ATLANTA — Gov. Brian Kemp said Thursday that Georgia has been given the "green light" to establish a state health insurance exchange following on legislation to begin the processing of creating one he signed into law last year.


"Last year I proposed and signed critical legislation allowing us to establish a state-based exchange," Gov. Kemp wrote on X. "Today, we received the green light which will allow us to grow our promotion efforts and make it easier to get even more Georgians covered through a wider range of options."

The governor's post did not go into details on the approval process or what timeline might exist going forward for when the state exchange could go into operation.


In 2023 the law, SB 65, directed the Georgia Commissioner of Insurance to "establish any advisory board or committee the Commissioner deems necessary for providing recommendations on the creation, implementation or operation of an exchange."


Several states run their own exchanges under the umbrella of the ACA, among them California and New York.

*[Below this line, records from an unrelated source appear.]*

Lemma rmemcpy_run m dest src n : 0 <= n < 2 ^ 32 -> src <> 0 -> src <= dest ->
  mapped m dest n -> mapped m src n -> dest <> 0 ->
  exists m', rmemcpy dest src n m = (Ret dest, m') /\ moved m m' dest src n.
Proof.
  intros Hn Hs0 Hle Hd Hs Hd0. unfold rmemcpy.
  destruct (Z.eqb_spec n 0) as [->|Hn0]; [exists m; split; [done|apply moved_none]|].
  destruct (Z.eqb_spec dest src) as [->|Hne].
  { exists m. split; [done|]. intros x. destruct (decide _); [f_equal; lia|done]. }
  apply Z.eqb_neq in Hs0, Hd0. rewrite Hs0, Hd0. cbn [orb].
  destruct (tail_bytes_split (dest + n) (src + n) n) as [Hl Al]; [lia|]. set (len := tail_bytes _ _ n) in *. cbn zeta.
  set (t := Z.land (n - len) lmask).
  assert (Hk : exists k, u32 ((n - len) / lsize) = k /\ 0 <= k /\ 0 <= t < 8 /\ n = len + (k * 8 + t)).
  { exists ((n - len) / 8). unfold t. rewrite land_lmask. change lsize with 8.
    split; [apply wrapw_small; unfold in_word|]; Z.div_mod_to_equations; lia. }
  destruct Hk as (k & -> & Hk). change lsize with 8.
  destruct (rcopy_bytes_run (Z.to_nat len) m (dest + n) (src + n)) as (m1 & E1 & H1);
    [rewrite Z2Nat.id by lia; sub Hd|rewrite Z2Nat.id by lia; sub Hs|lia|].
  rewrite Z2Nat.id in H1 by lia. rewrite (bind_run _ _ _ _ _ E1).
  assert (He1 : same_extent m m1) by (eapply moved_extent; [|exact H1]; sub Hs).
  assert (W : exists m2, rcopy_words (Z.to_nat k) (dest + n - len) (src + n - len) m1 = (Ret tt, m2) /\
    moved m1 m2 (dest + n - len - k * 8) (src + n - len - k * 8) (k * 8)).
  { destruct (decide (k = 0)) as [->|]; [exists m1; split; [done|apply moved_none]|].
    destruct (rcopy_words_run (Z.to_nat k) m1 (dest + n - len) (src + n - len)) as (m2 & E2 & H2);
      [lia|lia|eapply mapped_extent; [exact He1|]; sub Hd|eapply mapped_extent; [exact He1|]; sub Hs|lia|].
    exists m2. split; [done|]. by replace (k * 8) with (8 * Z.of_nat (Z.to_nat k)) by lia. }
  destruct W as (m2 & E2 & H2). rewrite (bind_run _ _ _ _ _ E2).
  assert (He : same_extent m m2).
  { intros x Hx. eapply moved_extent; [|exact H2|by apply He1]. eapply mapped_extent; [exact He1|]. sub Hs. }
  destruct (rcopy_bytes_run (Z.to_nat t) m2 (dest + n - len - k * 8) (src + n - len - k * 8)) as (m3 & E3 & H3);
    [eapply mapped_extent; [exact He|]; sub Hd|eapply mapped_extent; [exact He|]; sub Hs|lia|].
  rewrite Z2Nat.id in H3 by lia. rewrite (bind_run _ _ _ _ _ E3). exists m3. split; [done|].
  replace n with (len + (k * 8 + t)) by lia.
  apply (moved_down m m1); [lia|lia|lia|..].
  - by replace (dest + (k * 8 + t)) with (dest + n - len) by lia; replace (src + (k * 8 + t)) with (src + n - len) by lia.
  - apply (moved_down m1 m2); [lia|lia|lia|..].
    + by replace (dest + t) with (dest + n - len - k * 8) by lia; replace (src + t) with (src + n - len - k * 8) by lia.
    + by replace dest with (dest + n - len - k * 8 - t) by lia; replace src with (src + n - len - k * 8 - t) by lia.
Qed.

Lemma memmove_run dma m dest src n :
  (forall f, memcpy_callback dma = Some f -> engine_copies f) ->
  apart dest src n \/ memcpy_callback dma = None ->
  0 <= n < 2 ^ 32 -> dest <> 0 -> src <> 0 -> mapped m dest n -> mapped m src n ->
  exists m', memmove dma dest src n m = (Ret dest, m') /\ moved m m' dest src n.
Proof.
  intros Law Hov Hn Hd0 Hs0 Hd Hs. unfold memmove.
  pose proof (proj2 (Z.eqb_neq _ _) Hd0) as ->. pose proof (proj2 (Z.eqb_neq _ _) Hs0) as ->. cbn [orb].
  destruct (Z.eqb_spec dest src) as [->|Hne].
  { exists m. split; [done|]. intros x. destruct (decide _); [f_equal; lia|done]. }
  destruct (Z.ltb_spec dest src); cbn [orb]; [|destruct (Z.ltb_spec (src + n) dest)].
  - apply memcpy_run; try done; [lia|]. right. destruct Hov; [by left|right]. split; [done|lia].
  - apply memcpy_run; try done; [lia|]. right. left. right. lia.
  - by apply rmemcpy_run.
Qed.

(** C29.  [memmove] returns its destination with the bytes of the source as they
    were before the call, however the ranges overlap and are aligned and
    whichever of the word, byte, upward or downward loops does the work; memory
    elsewhere stays.  Where the ranges overlap no copy engine may be registered. *)
Theorem memmove_moves dma m dest src n :
  (forall f, memcpy_callback dma = Some f -> engine_copies f) ->
  apart dest src n \/ memcpy_callback dma = None ->
  0 <= n < 2 ^ 32 -> dest <> 0 -> src <> 0 -> mapped m dest n -> mapped m src n ->
  exists m', memmove dma dest src n m = (Ret dest, m') /\ moved m m' dest src n.
Proof. apply memmove_run. Qed.

(** An engine that copies byte by byte. *)
Definition byte_engine (d s n : Z) : M mem Z := copy_bytes (Z.to_nat n) d s ;;; ret 0.

Lemma byte_engine_copies : engine_copies byte_engine.
Proof.
  intros m d s n Hn Hd Hs Ha. destruct (copy_bytes_run (Z.to_nat n) m d s) as (m' & E & H);
    [sub Hd|sub Hs|unfold apart in Ha; lia|]. rewrite Z2Nat.id in H by lia.
  exists 0, m'. unfold byte_engine. by rewrite (bind_run _ _ _ _ _ E).
Qed.

Definition some_bytes : mem := text_memory 16 (map Z.of_nat (seq 1 60)).

(** Upwards by three bytes over itself without an engine, and to a free place with
    one. *)
Lemma memmove_moves_witness :
  (exists m', memmove (mk_dma None 0 None 0) 19 16 40 some_bytes = (Ret 19, m') /\ moved some_bytes m' 19 16 40) /\
  (exists m', memmove (mk_dma (Some byte_engine) 8 None 0) 43 19 20 some_bytes = (Ret 43, m') /\ moved some_bytes m' 43 19 20).
Proof.
  split; apply memmove_moves; try lia; try (apply mapped_compute; vm_compute; reflexivity).
  - discriminate.
  - right. reflexivity.
  - intros f E. injection E as <-. apply byte_engine_copies.
  - left. unfold apart. lia.
Defined.

(** ** Filling *)

Definition filled (m m' : mem) (s c n : Z) : Prop :=
  forall x, m' !! x = if decide (s <= x < s + n) then Some c else m !! x.

Definition engine_fills (f : Z -> Z -> Z -> M mem Z) : Prop :=
  forall m s c n, 0 <= n -> mapped m s n ->
  exists r m', f s c n m = (Ret r, m') /\ (if decide (r = 0) then filled m m' s (u8 c) n else overwritten m m' s n).

Lemma filled_extent m m' s c n : filled m m' s c n -> same_extent m m'.
Proof. intros H x Hx. rewrite H. by destruct (decide _). Qed.

Lemma filled_none m s c : filled m m s c 0.
Proof. intros x. by destruct (decide _); [lia|]. Qed.

Lemma filled_up m m1 m2 s c n1 n2 : 0 <= n1 -> 0 <= n2 ->
  filled m m1 s c n1 -> filled m1 m2 (s + n1) c n2 -> filled m m2 s c (n1 + n2).
Proof. intros ?? H1 H2 x. rewrite H2, H1. repeat destruct (decide _); done || lia. Qed.

Lemma fill_bytes_run n : forall m s c, mapped m s (Z.of_nat n) ->
  exists m', fill_bytes n s c m = (Ret tt, m') /\ filled m m' s c (Z.of_nat n).
Proof.
  induction n as [|n IH]; intros m s c Hs; [exists m; split; [done|apply filled_none]|].
  assert (H1 : filled m (<[s := c]> m) s c 1).
  { intros x. destruct (decide _); [|by rewrite lookup_insert_ne by lia]. assert (x = s) as -> by lia. by rewrite lookup_insert_eq. }
  destruct (IH (<[s := c]> m) (s + 1) c) as (m' & E & H2); [eapply mapped_extent; [by eapply filled_extent|]; sub Hs|].
  exists m'. cbn [fill_bytes]. unfold bind. rewrite store_run by (apply Hs; lia). split; [exact E|].
  replace (Z.of_nat (S n)) with (1 + Z.of_nat n) by lia. eapply filled_up; [lia|lia|exact H1|exact H2].
Qed.

Lemma fill_words_run n : forall m s c, s mod 8 = 0 -> mapped m s (8 * Z.of_nat n) ->
  exists m', fill_words n s (replicate 8 c) m = (Ret tt, m') /\ filled m m' s c (8 * Z.of_nat n).
Proof.
  induction n as [|n IH]; intros m s c As Hs; [exists m; split; [done|apply filled_none]|].
  destruct (store_bytes_run (replicate 8 c) m s) as (m1 & E1 & H1); [rewrite length_replicate; sub Hs|].
  assert (F1 : filled m m1 s c 8).
  { intros x. rewrite H1, length_replicate. change (Z.of_nat 8) with 8. destruct (decide _); [|done]. apply lookup_replicate_2. lia. }
  destruct (IH m1 (s + 8) c) as (m' & E & H2); [Z.div_mod_to_equations; lia|eapply mapped_extent; [by eapply filled_extent|]; sub Hs|].
  exists m'. cbn [fill_words]. unfold bind, store_word. rewrite land_lmask, As. cbn [Z.eqb]. rewrite E1. split; [exact E|].
  replace (8 * Z.of_nat (S n)) with (8 + 8 * Z.of_nat n) by lia. eapply filled_up; [lia|lia|exact F1|exact H2].
Qed.

(** The word that the fill loop stores. *)
Definition fill_word (c : Z) : Z :=
  let cc := Z.land c 0xff in
  let cc := Z.lor cc (Z.shiftl cc 8) in
  let cc := Z.lor cc (Z.shiftl cc 16) in
  u64 (Z.lor cc (Z.shiftl cc 32)).

Lemma fill_word_bytes c : le 8 (fill_word c) = replicate 8 (u8 c).
Proof.
  assert (All : forallb (fun b => forallb (Z.eqb b) (le 8 (fill_word b))) (map Z.of_nat (seq 0 256)) = true) by (vm_compute; reflexivity).
  assert (Hc : 0 <= u8 c < 256) by (apply (wrapw_range 8); lia).
  assert (fill_word c = fill_word (u8 c)) as ->.
  { unfold fill_word. change 0xff with (Z.ones 8). rewrite !Z.land_ones by lia.
    change (u8 c mod 2 ^ 8) with (u8 (u8 c)). rewrite wrapw_idem. reflexivity. }
  rewrite forallb_forall in All. specialize (All (u8 c)). rewrite forallb_forall in All.
  symmetry. apply replicate_as_Forall_2; [apply length_le|].
  apply Forall_forall. intros x Hx%list_elem_of_In. apply All in Hx; [by apply Z.eqb_eq|].
  apply in_map_iff. exists (Z.to_nat (u8 c)). split; [lia|]. apply in_seq. lia.
Qed.

Lemma filled_over m m1 m2 s c n : overwritten m m1 s n -> filled m1 m2 s c n -> filled m m2 s c n.
Proof. intros [_ Ho] H x. rewrite H. destruct (decide _); [done|]. by apply Ho. Qed.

Georgia had at one point sought a slightly different path -- attempting to establish its own private healthcare marketplace outside the architecture of the ACA.


In a long saga through which those plans ultimately withered, Georgia had received a waiver from the Trump administration to go ahead with before the Biden administration later took office and revoked it. 

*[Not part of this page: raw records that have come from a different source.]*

Lemma span_split P l : exists r, l = span P l ++ r /\ Forall (fun c => P c = true) (span P l) /\
  (forall x, head r = Some x -> P x = false).
Proof.
  induction l as [|c l IH]; [by exists []|]. cbn. destruct (P c) eqn:E.
  - destruct IH as (r & Hl & ? & ?). exists r. split; [cbn; by f_equal|]. split; [by constructor|done].
  - exists (c :: l). split; [done|]. split; [constructor|]. by intros x [= <-].
Qed.

Lemma strpbrk_token D t r m a d fuel : cstr m a (t ++ r) -> cstr m d D -> (length (t ++ r) + length D < fuel)%nat ->
  no_delimiter D t -> (forall x, head r = Some x -> in_set D x = true) ->
  strpbrk fuel a d m = (Ret (match r with [] => 0 | _ => a + len t end), m).
Proof.
  intros Ha Hd Hf Ht Hr. destruct (strpbrk_run D (t ++ r) m a d fuel Ha Hd Hf) as (b & -> & Hb). do 2 f_equal.
  assert (Hin : forall i c, (i < length t)%nat -> (t ++ r) !! i = Some c -> c ∉ D).
  { intros i c Hi E. rewrite lookup_app_l in E by done. apply (proj1 (Forall_lookup _ _) Ht) in E.
    by apply bool_decide_eq_false in E. }
  assert (Hx : forall x r', r = x :: r' -> x ∈ D /\ (t ++ r) !! length t = Some x).
  { intros x r' ->. split; [by eapply (bool_decide_eq_true (x ∈ D)), Hr|]. by rewrite lookup_app_r, Nat.sub_diag. }
  rewrite length_app in Hb. destruct Hb as [(i & Hi & -> & (c & Hc & Hd') & Hj)|(-> & Hj)].
  - destruct (decide (i < length t)%nat) as [Hit|Hit]; [by destruct (Hin i c)|]. destruct r as [|x r]; [cbn in Hi; lia|].
    destruct (Hx x r) as [? ?]; [done|]. destruct (decide (i = length t)) as [->|]; [done|].
    destruct (Hj (length t)); [lia|]. by exists x.
  - destruct r as [|x r]; [done|]. destruct (Hx x r) as [? ?]; [done|]. destruct (Hj (length t)); [cbn; lia|]. by exists x.
Qed.

(** One call at a string: nothing but delimiters, or delimiters, a token and the rest. *)
Lemma strtok_step D l str saved m s d fuel : cstr m s l -> cstr m d D -> 0 < s ->
  (length l + length D < fuel)%nat -> (if negb (str =? 0) then str else saved) = s ->
  (delimiters D l /\ strtok fuel str d saved m = (Ret (0, 0), m)) \/
  (exists p t, l = p ++ t /\ delimiters D p /\ no_delimiter D t /\ t <> [] /\
     strtok fuel str d saved m = (Ret (s + len p, 0), m)) \/
  (exists p t x r, l = p ++ t ++ x :: r /\ delimiters D p /\ no_delimiter D t /\ t <> [] /\ in_set D x = true /\
     strtok fuel str d saved m = (Ret (s + len p, s + len p + len t + 1), <[s + len p + len t := 0]> m)).
Proof.
  intros Hs Hd Hs0 Hf Hb. unfold strtok. rewrite Hb. destruct (Z.eqb_spec s 0); [lia|].
  unfold strspn. rewrite (bind_run _ _ _ _ _ (strspn_run D l m s d fuel 0 Hs Hd Hf)). rewrite Z.add_0_l.
  destruct (span_split (in_set D) l) as (l1 & El & Hp & Hl1). set (p := span (in_set D) l) in *.
  rewrite El in Hs. apply cstr_drop in Hs. destruct l1 as [|c l1].
  { left. rewrite app_nil_r in El. split; [by rewrite El|]. chars Hs. done. }
  right. pose proof (Hl1 c eq_refl) as Hc. destruct (span_split (fun c => negb (in_set D c)) (c :: l1)) as (r & Et & Ht & Hr).
  set (t := span _ (c :: l1)) in *.
  assert (Hne : t <> []) by (unfold t; cbn; by rewrite Hc).
  assert (Ht' : no_delimiter D t) by (eapply Forall_impl; [exact Ht|]; intros; by apply negb_true_iff).
  assert (Hr' : forall x, head r = Some x -> in_set D x = true) by (intros x E; by apply negb_false_iff, Hr).
  assert (Hlen : (length (t ++ r) + length D < fuel)%nat) by (rewrite <- Et; rewrite El, length_app in Hf; lia).
  chars Hs. rewrite Et in Hs. rewrite (strpbrk_token D t r m) by done.
  destruct r as [|x r].
  - left. exists p, t. rewrite app_nil_r in Et. split; [congruence|done].
  - right. exists p, t, x, r. split; [congruence|]. split; [done|]. split; [done|]. split; [done|].
    split; [by apply Hr'|]. pose proof (cstr_drop _ _ _ _ Hs) as Hx.
    destruct (Z.eqb_spec (s + len p + len t) 0); [lia|]. chars Hx. cbn [negb].
    by rewrite store_run by (eexists; by apply (cstr_head _ _ (x :: r))).
Qed.

Lemma cstr_cut m a t r : cstr m a (t ++ r) -> cstr (<[a + len t := 0]> m) a t.
Proof.
  revert a. induction t as [|c t IH]; intros a H; [cbn; rewrite Z.add_0_r; apply lookup_insert_eq|].
  destruct H as (Ec & Hc & H). cbn [cstr length]. rewrite lookup_insert_ne by lia. split; [done|]. split; [done|].
  replace (a + Z.of_nat (S (length t))) with (a + 1 + len t) by lia. by apply IH.
Qed.

Lemma strtok_all_run D d k : forall l str saved m s fuel, cstr m s l -> cstr m d D -> 0 < s -> s + len l < d \/ d + len D < s ->
  (length l + length D < fuel)%nat -> (length l < k)%nat -> (if negb (str =? 0) then str else saved) = s ->
  exists m', strtok_all k fuel str d saved m = (Ret (map fst (tokens D s l)), m') /\
    Forall (fun bt => cstr m' (bt.1) (bt.2)) (tokens D s l) /\ unchanged_outside m m' s (len l + 1).
Proof.
  induction k as [|k IH]; intros l str saved m s fuel Hs Hd Hs0 Ho Hf Hk Hb; [lia|]. cbn [strtok_all].
  destruct (strtok_step D l str saved m s d fuel) as [(Hl & E)|[(p & t & -> & Hp & Ht & Hne & E)|(p & t & x & r & -> & Hp & Ht & Hne & Hx & E)]];
    try done; rewrite (bind_run _ _ _ _ _ E).
  - exists m. rewrite <- (app_nil_r l), tokens_skip by done. split; [done|]. split; [constructor|done].
  - rewrite length_app in *. assert (0 < length t)%nat by (destruct t; [done|cbn; lia]).
    rewrite tokens_skip, <- (app_nil_r t), tokens_one by done. cbn [tokens map fst].
    destruct (Z.eqb_spec (s + len p) 0); [lia|]. destruct k as [|k]; [lia|]. exists m. split; [done|].
    split; [|done]. constructor; [|constructor]. cbn. by apply cstr_drop in Hs.
  - rewrite !length_app in *. cbn [length] in *. assert (0 < length t)%nat by (destruct t; [done|cbn; lia]).
    rewrite tokens_skip, tokens_one by (done || by intros ? [= <-]). cbn [tokens map fst]. rewrite Hx.
    destruct (Z.eqb_spec (s + len p) 0); [lia|]. apply cstr_drop in Hs. remember (s + len p) as b eqn:Eb.
    pose proof (cstr_drop _ _ _ _ Hs) as (_ & _ & Hr).
    destruct (IH r 0 (b + len t + 1) (<[b + len t := 0]> m) (b + len t + 1) fuel) as (m' & E' & T & U);
      [apply cstr_insert; [lia|done]|apply cstr_insert; [lia|done]|lia|lia|lia|lia|done|].
    rewrite (bind_run _ _ _ _ _ E'). exists m'. split; [done|]. split.
    + constructor; [|done]. cbn. apply (cstr_ext (<[b + len t := 0]> m)); [intros; apply U; lia|]. by eapply cstr_cut.
    + apply (outside_trans m (<[b + len t := 0]> m)); [eapply unchanged_wider; [apply unchanged_insert|lia|lia]|]. eapply unchanged_wider; [exact U|lia|lia].
Qed.

(** C30.  Calling [strtok] with a string and then with NULL until it returns NULL
    hands out exactly the maximal runs of characters outside the delimiters, in
    order, each a string of its own in the memory at the end; nothing outside the
    string is written.  The loop ends. *)
Theorem strtok_tokenizes D l m s d k fuel saved :
  cstr m s l -> cstr m d D -> 0 < s -> s + len l < d \/ d + len D < s ->
  (length l + length D < fuel)%nat -> (length l < k)%nat ->
  exists m', strtok_all k fuel s d saved m = (Ret (map fst (tokens D s l)), m') /\
    Forall (fun bt => cstr m' (bt.1) (bt.2)) (tokens D s l) /\ unchanged_outside m m' s (len l + 1).
Proof. intros. apply strtok_all_run; try done. by destruct (Z.eqb_spec s 0); [lia|]. Qed.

According to the Centers for Medicare & Medicaid Services, more than 879,000 people in Georgia signed up for health insurance through the federal healthcare.gov insurance exchange for 2023. 


Whitney Griggs, a health policy analyst with Georgians for a Healthy Future, told 11Alive last year that the move would help the state avoid paying billions of dollars per year in fees to use healthcare.gov. 


"A state using a state-based marketplace can customize their outreach methods, their outreach documents, their navigator programs to meet the state's needs rather than using generalized materials and documents," Griggs said. "The state has realized they can save money on the user fees and repurpose that money for its customized outreach and resources to really make it Georgia-specific.”


Griggs added the rollouts in places like New York and California had been mostly successful, but noted a history of several people being dropped from their health insurance coverage when transitions occurred.